Archive | January, 2018

I/We Speak…

22 Jan

What about the ones that came before us?!

I saw a comment earlier that really pained my heart, it was from an elderly survivor of child sexual abuse. The comment was made on Facebook on a thread of exchanges from survivors and supporters alike, but this particular comment caused me to pause for a moment. The first line of her comment simply stated “I am jealous” The statement first caught me off guard based on the conversation we were having, I read a little further and as I completed her response my heart broke. The rest of the comment read, “I am happy all this (CSA) is being spoken about and victims are speaking out but we never had that for my generation.”

There, I don’t know if it was the words ‘my generation’ or the fact that I could sense the genuine pain through her words that did me in, but I sat back in the chair as tears welled in my eyes, I exited Facebook. This single comment made me stop and think about something I have but too often said, ‘I can only imagine how many have passed on, both men and women who have had the experience of being sexually abused as a child and had to live with the pain and trauma until there dying day. This woman words resonated with me in such away it hurts, but instantly I was reassured of ONE of the many reasons I speak…

Yes, I have joined forces with the few that have decided to speak up and speak out about their ordeals to bring about awareness and incite change. Personally I speak knowing I may not be able to stop (CSA) but if I can prevent or save just one child from suffering the years of secrecy and shame, the pain and my years of mental torment would not be in vain.

Join me as I/We Journey2Free.

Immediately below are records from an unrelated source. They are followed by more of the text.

(** * rt::TcpConn / rt::UdpConn (caladan/bindings/cc/net.h)

    A shallow embedding of the exact-length and vectored I/O layer of
    [net.h], and the properties of it that the specification states.

    - Process memory is a flat map from addresses to bytes; [memcpy] and
      the transport primitives update it.  The scratch buffer [buf_] of a
      [TcpConn] is a region of that same memory.
    - [size_t] and [ssize_t] are 64-bit; values are integers of [Z] and
      every wrap-around of the source is written out.
    - The functions of the runtime ([__tcp_read], [udp_read], ...) are
      declared in headers that [net.h] includes; they are taken as
      parameters (records [tcp_runtime] and [udp_runtime]).
    - Every call of a runtime primitive and of [memcpy] is appended to a
      log, so that "which calls are issued, in which order" can be
      stated.
    - The two [while] loops take a fuel argument; the theorems say how
      much fuel is enough. *)

From Stdlib Require Import ZArith List Bool Lia.
From Stdlib Require Import Strings.Byte.
Import ListNotations.
Open Scope Z_scope.

Set Implicit Arguments.

(** ** Machine integers *)

Definition SIZE_MOD : Z := 2 ^ 64.
Definition SSIZE_MAX : Z := 2 ^ 63 - 1.

(** Arithmetic on [std::size_t] is modulo [2^64]. *)
Definition to_size (z : Z) : Z := z mod SIZE_MOD.

(** Conversion of a [size_t] to [ssize_t] (the [return n] of the full
    transfers). *)
Definition to_ssize (z : Z) : Z :=
  let u := to_size z in if u <=? SSIZE_MAX then u else u - SIZE_MOD.

(** ** Memory *)

Definition addr := Z.
Definition mem := addr -> byte.

(** The [len] bytes at [p]. *)
Definition load (m : mem) (p : addr) (len : Z) : list byte :=
  map (fun i => m (p + Z.of_nat i)) (seq 0 (Z.to_nat len)).

(** [memcpy(dst, src, n)].  (Overlapping ranges are undefined behaviour
    in C; here every byte of the destination gets the byte the source
    held before the call.) *)
Definition mem_copy (m : mem) (dst src : addr) (n : Z) : mem :=
  fun a => if (dst <=? a) && (a <? dst + n) then m (src + (a - dst)) else m a.

(** What a receive primitive does to memory: the bytes [data] it
    delivers are written at [p], and never more than the [len] bytes of
    the buffer it was given. *)
Definition store (m : mem) (p : addr) (len : Z) (data : list byte) : mem :=
  fun a =>
    if (p <=? a) && (a <? p + Z.min len (Z.of_nat (length data)))
    then nth (Z.to_nat (a - p)) data x00
    else m a.

(** [struct iovec]. *)
Record iovec : Type := { iov_base : addr; iov_len : Z }.

(** A vectored receive fills the segments in list order. *)
Fixpoint store_iov (m : mem) (iov : list iovec) (data : list byte) : mem :=
  match iov with
  | [] => m
  | s :: rest =>
      store_iov (store m (iov_base s) (iov_len s) data) rest
                (skipn (Z.to_nat (iov_len s)) data)
  end.

(** [std::span<const iovec, Extent>]: the extent is part of the type.  A
    [FixedSpan] has the static extent [length l]. *)
Inductive span : Type :=
| FixedSpan (l : list iovec)
| DynSpan (l : list iovec).

(** ** Calls that leave the translation unit *)

Inductive event : Type :=
| EvMemcpy (dst src : addr) (n : Z)
| EvTcpRead (buf : addr) (len : Z) (nt poll : bool) (ret : Z)
| EvTcpWrite (buf : addr) (len : Z) (nt poll : bool) (ret : Z)
| EvTcpReadv (iov : list iovec) (nt poll : bool) (ret : Z)
| EvTcpWritev (iov : list iovec) (nt poll : bool) (ret : Z)
| EvUdpRead (buf : addr) (len : Z) (ret : Z)
| EvUdpWrite (buf : addr) (len : Z) (ret : Z).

From my heart to yours, reassign the shame… Speak!

Still I Fight!

17 Jan

Isn’t it ironic that the only pictures I had in my possession as a CHILD happens to be school pictures taken at ages 5 when I was first sexually abused and ages 11 when I was first raped by my grandmother’s husband.

I look at these pictures and anger sometimes surfaces, I see a CHILD, I see innocence, I see purity all of which and more was selfishly stolen from me, but then I take a second look and I see a resilient little CHILD, one that has/have lived with immeasurable pain yet still happens to maintain while striving to reclaim ALL that was taken… Dear R.A.E. you will watch me rise! #journey2free #childsexualabuse #reassigntheshame #speak #dearrae #stopviolenceagainstchildren #iwillrise #iwillfight #iwillsurvive #timesup #advocate #speakupspeakout #inpursuitoffreedom #inpursuitofme #metoomovement #keepthestoriesalive #iwillnotstoptalking

Family in Ruins…

14 Jan

I NEVER thought in a million years that victims that were sexually abused as children that have lived with guilt and shame FINALLY having the courage to speak about their ordeal could ever result in something this nasty!

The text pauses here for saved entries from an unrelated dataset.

(* ===== verification/_CoqProject ===== *)
-Q . S2P
Prelude.v
CString.v
Telegram.v
SnTracker.v
MsgQueue.v
MqPersist.v
Ledger.v
Relay.v
MsgDatabase.v
Misc.v
Log.v
Ini.v
IniWrite.v
Options.v
GroupChats.v
Bot.v
Network.v
Commands.v
Toxrelayer.v
Rooms.v
Console.v
Settings.v
Durability.v
Main.v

I’ve heard and read of families being at odds with each other but to the levels that have been displayed here… This is beyond classless and disrespectful coming from folks that previously expressed and verbalized their love to and for each other. We have completely moved away from agreeing to disagree, having or sharing differences of opinions, respectfully disagreeing while still maintaining class and respect for each other. As a (family) when we don’t agree or even want to believe we should still maintain respect but no not with us… every shred of decency has been removed and what is left is the tearing down, the revictimizing of victims, the name calling, the disrespect, we have even gone as far as to threaten lives!!

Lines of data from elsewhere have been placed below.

(* ===== verification/Telegram.v ===== *)
(** * telegram.c: the "ZCZC ... NNNN" wire codec

    Serial-number helpers, the bounded string builder, field validation, the two
    encoders and the decoder of [src/src/telegram.c]. The receive-sequence
    tracker of the same file is in [SnTracker].

    An output buffer is given by its capacity ([None] for a null pointer) and an
    operation returns what it left in it, as a C string; the input of the decoder
    is the buffer and the length the caller passes. *)

From S2P Require Import Prelude CString.

Definition TG_FIELD_MAX : Z := 128.
Definition TG_BODY_MAX : Z := 1024.
Definition TG_SN_MIN : Z := 1.
Definition TG_SN_MAX : Z := 999.
Definition TG_SN_RANGE : Z := TG_SN_MAX - TG_SN_MIN + 1.

Definition TG_ERR_ARG : Z := -1.
Definition TG_ERR_RANGE : Z := -2.
Definition TG_ERR_TOOSMALL : Z := -3.
Definition TG_ERR_FORMAT : Z := -4.

Definition TG_TERMINATOR : bytes := $"NNNN".

Inductive tg_kind := TG_INVALID | TG_TEXT | TG_CMD.
#[export] Instance tg_kind_eq_dec : EqDecision tg_kind.
Proof. solve_decision. Defined.

Record tg_message := mk_tg_message {
  tg_knd : tg_kind;
  tg_receiver : bytes;
  tg_sender : bytes;
  tg_sn : Z;          (* TEXT: message serial; CMD: first requested serial *)
  tg_sn_to : Z;       (* CMD: last requested serial; 0 when unused *)
  tg_timestamp : Z;
  tg_body : bytes
}.

(** ** Serial-number helpers *)

Definition tg_sn_valid (sn : Z) : bool := (TG_SN_MIN <=? sn) && (sn <=? TG_SN_MAX).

My God what is Love?! What is Family?! This is beyond unbelievable! Folks that I once truly respected and admired and at one point looked up to, this is beyond heart breaking! I have seen, heard, witness and been taught over the past 4 1/2 years that things are never as they seem. It doesn’t matter how we dress it up, educate it up, live it up, cover it up, pretty it up a persons true nature will ALWAYS be revealed!

I expected some backlash, I expected some cursing and disagreements, I expected feathers to be ruffled because no one wants to believe that within their family (our family) something as vile and disgusting as sexual abuse and rape of children could/can happen!. No one wants that or even wants to be apart of or associated with anything of this nature, UNDERSTOODBUT when it resorts to being ultimately disrespected, being called or referred to as DOGS this goes beyond saying…

I can’t understand for the life of me, if YOU were never molested or raped by a particular perpetrator why does it affect you so?! The perpetrator have done their crime WHY are you so bothered by what others claim, feel or say if it wasn’t you?!… WHY do you continue to take things onto yourselves that has nothing to do with you?! I thought, in fact I know we are all adults and we will have to stand in our truths and take responsibility for our actions one way or the other… The constant personalizing, questioning or judging of another’s act or choice when did it become ours?!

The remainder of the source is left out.